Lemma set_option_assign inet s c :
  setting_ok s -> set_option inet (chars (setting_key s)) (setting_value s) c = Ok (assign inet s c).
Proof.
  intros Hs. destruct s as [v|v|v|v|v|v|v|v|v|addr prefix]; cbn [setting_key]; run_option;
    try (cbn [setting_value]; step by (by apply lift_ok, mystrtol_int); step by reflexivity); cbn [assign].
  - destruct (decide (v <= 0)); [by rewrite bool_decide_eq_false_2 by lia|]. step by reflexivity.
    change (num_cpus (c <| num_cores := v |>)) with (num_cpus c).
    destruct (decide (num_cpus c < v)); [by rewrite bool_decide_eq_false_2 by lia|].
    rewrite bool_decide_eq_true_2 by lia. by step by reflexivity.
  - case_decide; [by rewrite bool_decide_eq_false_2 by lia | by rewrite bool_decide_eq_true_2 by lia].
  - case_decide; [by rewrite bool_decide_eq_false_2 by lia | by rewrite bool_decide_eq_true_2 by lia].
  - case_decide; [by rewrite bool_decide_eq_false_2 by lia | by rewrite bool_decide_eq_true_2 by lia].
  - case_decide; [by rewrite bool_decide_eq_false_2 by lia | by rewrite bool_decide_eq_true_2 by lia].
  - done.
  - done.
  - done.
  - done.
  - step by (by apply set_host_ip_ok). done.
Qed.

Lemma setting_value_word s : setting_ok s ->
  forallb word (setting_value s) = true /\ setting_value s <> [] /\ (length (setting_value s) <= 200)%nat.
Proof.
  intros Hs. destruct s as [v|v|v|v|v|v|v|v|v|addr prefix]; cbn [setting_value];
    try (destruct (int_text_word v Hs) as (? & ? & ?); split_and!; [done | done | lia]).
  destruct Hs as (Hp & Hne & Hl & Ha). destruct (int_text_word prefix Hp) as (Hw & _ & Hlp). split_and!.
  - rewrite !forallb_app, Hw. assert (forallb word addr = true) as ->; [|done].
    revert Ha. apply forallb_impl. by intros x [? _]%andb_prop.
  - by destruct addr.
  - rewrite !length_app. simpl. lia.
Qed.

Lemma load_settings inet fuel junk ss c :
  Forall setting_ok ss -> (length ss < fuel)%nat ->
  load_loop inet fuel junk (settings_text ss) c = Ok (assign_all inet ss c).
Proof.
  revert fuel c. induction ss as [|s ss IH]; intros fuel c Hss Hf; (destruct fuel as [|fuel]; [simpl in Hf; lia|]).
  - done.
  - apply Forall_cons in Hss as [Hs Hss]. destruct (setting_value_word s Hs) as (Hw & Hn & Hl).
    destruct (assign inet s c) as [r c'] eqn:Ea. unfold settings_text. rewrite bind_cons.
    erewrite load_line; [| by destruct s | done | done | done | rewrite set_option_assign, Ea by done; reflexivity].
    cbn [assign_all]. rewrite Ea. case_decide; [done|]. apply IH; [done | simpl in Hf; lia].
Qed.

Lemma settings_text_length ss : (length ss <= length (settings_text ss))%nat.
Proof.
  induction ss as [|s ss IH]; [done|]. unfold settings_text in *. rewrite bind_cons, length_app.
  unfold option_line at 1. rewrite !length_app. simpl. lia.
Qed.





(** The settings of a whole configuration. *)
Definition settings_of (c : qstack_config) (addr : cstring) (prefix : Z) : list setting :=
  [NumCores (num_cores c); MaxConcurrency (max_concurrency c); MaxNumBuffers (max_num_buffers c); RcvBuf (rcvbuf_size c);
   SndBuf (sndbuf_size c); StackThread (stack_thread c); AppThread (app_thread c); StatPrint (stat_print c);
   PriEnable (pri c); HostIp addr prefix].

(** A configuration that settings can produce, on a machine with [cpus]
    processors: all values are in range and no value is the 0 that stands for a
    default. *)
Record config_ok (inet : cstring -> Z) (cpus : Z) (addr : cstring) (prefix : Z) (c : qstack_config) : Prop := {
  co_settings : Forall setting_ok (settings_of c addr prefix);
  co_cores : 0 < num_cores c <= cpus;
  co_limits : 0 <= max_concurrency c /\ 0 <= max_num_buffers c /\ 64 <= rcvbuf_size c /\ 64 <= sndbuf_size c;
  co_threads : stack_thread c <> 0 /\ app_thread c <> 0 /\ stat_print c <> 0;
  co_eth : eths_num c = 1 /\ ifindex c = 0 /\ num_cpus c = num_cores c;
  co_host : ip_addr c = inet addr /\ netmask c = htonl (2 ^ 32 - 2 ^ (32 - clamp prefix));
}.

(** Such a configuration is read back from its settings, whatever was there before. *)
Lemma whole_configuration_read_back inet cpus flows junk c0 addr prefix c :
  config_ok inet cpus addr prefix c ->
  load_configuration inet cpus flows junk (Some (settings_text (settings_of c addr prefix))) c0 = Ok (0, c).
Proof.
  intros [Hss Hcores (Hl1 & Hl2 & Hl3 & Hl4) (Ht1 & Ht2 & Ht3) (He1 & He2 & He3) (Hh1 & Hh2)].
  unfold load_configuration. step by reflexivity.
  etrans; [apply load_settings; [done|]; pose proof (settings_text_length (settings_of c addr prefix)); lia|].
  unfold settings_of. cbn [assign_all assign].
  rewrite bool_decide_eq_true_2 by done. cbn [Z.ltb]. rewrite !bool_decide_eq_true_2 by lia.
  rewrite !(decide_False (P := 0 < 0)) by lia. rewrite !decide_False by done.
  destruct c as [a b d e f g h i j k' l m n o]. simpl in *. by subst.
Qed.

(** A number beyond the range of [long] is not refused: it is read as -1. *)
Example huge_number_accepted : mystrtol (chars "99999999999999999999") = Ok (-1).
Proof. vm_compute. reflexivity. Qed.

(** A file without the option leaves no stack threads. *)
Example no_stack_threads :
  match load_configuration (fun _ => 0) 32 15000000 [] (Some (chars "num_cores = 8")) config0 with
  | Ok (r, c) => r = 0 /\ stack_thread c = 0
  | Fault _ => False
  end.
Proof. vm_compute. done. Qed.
───
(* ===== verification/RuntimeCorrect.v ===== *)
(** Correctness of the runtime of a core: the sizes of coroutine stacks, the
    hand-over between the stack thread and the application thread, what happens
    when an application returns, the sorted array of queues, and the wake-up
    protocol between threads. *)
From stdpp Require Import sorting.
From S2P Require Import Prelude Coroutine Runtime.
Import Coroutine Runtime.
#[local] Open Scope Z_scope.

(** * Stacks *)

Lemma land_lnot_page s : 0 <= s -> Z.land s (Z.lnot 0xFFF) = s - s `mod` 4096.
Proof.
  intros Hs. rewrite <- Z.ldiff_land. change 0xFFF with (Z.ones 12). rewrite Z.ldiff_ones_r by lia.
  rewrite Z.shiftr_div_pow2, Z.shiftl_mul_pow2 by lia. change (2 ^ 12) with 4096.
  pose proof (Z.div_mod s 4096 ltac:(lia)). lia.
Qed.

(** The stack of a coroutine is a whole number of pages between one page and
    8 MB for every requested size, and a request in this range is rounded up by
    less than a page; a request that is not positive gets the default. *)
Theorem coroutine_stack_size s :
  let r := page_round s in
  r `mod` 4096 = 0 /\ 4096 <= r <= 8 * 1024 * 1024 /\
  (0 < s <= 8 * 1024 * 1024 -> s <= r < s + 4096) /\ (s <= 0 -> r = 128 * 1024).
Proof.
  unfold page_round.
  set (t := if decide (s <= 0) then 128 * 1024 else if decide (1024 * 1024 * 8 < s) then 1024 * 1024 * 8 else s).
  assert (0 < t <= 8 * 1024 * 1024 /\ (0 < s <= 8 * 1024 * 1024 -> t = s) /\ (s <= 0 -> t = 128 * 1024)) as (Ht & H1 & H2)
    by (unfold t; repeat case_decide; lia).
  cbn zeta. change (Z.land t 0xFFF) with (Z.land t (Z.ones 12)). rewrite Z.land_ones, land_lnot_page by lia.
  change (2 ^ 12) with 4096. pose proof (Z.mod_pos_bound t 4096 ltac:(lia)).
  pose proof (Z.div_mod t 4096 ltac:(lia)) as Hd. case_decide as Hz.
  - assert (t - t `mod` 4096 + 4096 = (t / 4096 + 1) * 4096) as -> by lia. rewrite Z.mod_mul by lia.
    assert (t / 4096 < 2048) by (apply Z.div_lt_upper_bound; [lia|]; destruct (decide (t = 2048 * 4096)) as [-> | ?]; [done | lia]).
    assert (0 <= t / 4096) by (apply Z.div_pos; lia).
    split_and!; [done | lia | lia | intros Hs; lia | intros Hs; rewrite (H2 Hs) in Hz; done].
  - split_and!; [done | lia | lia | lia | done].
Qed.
───
### WHAT NEEDS TO BE DONE
By examining the material line by line, establish how many lines contain "request" and give only that number.

### PROBLEM SOLUTION
2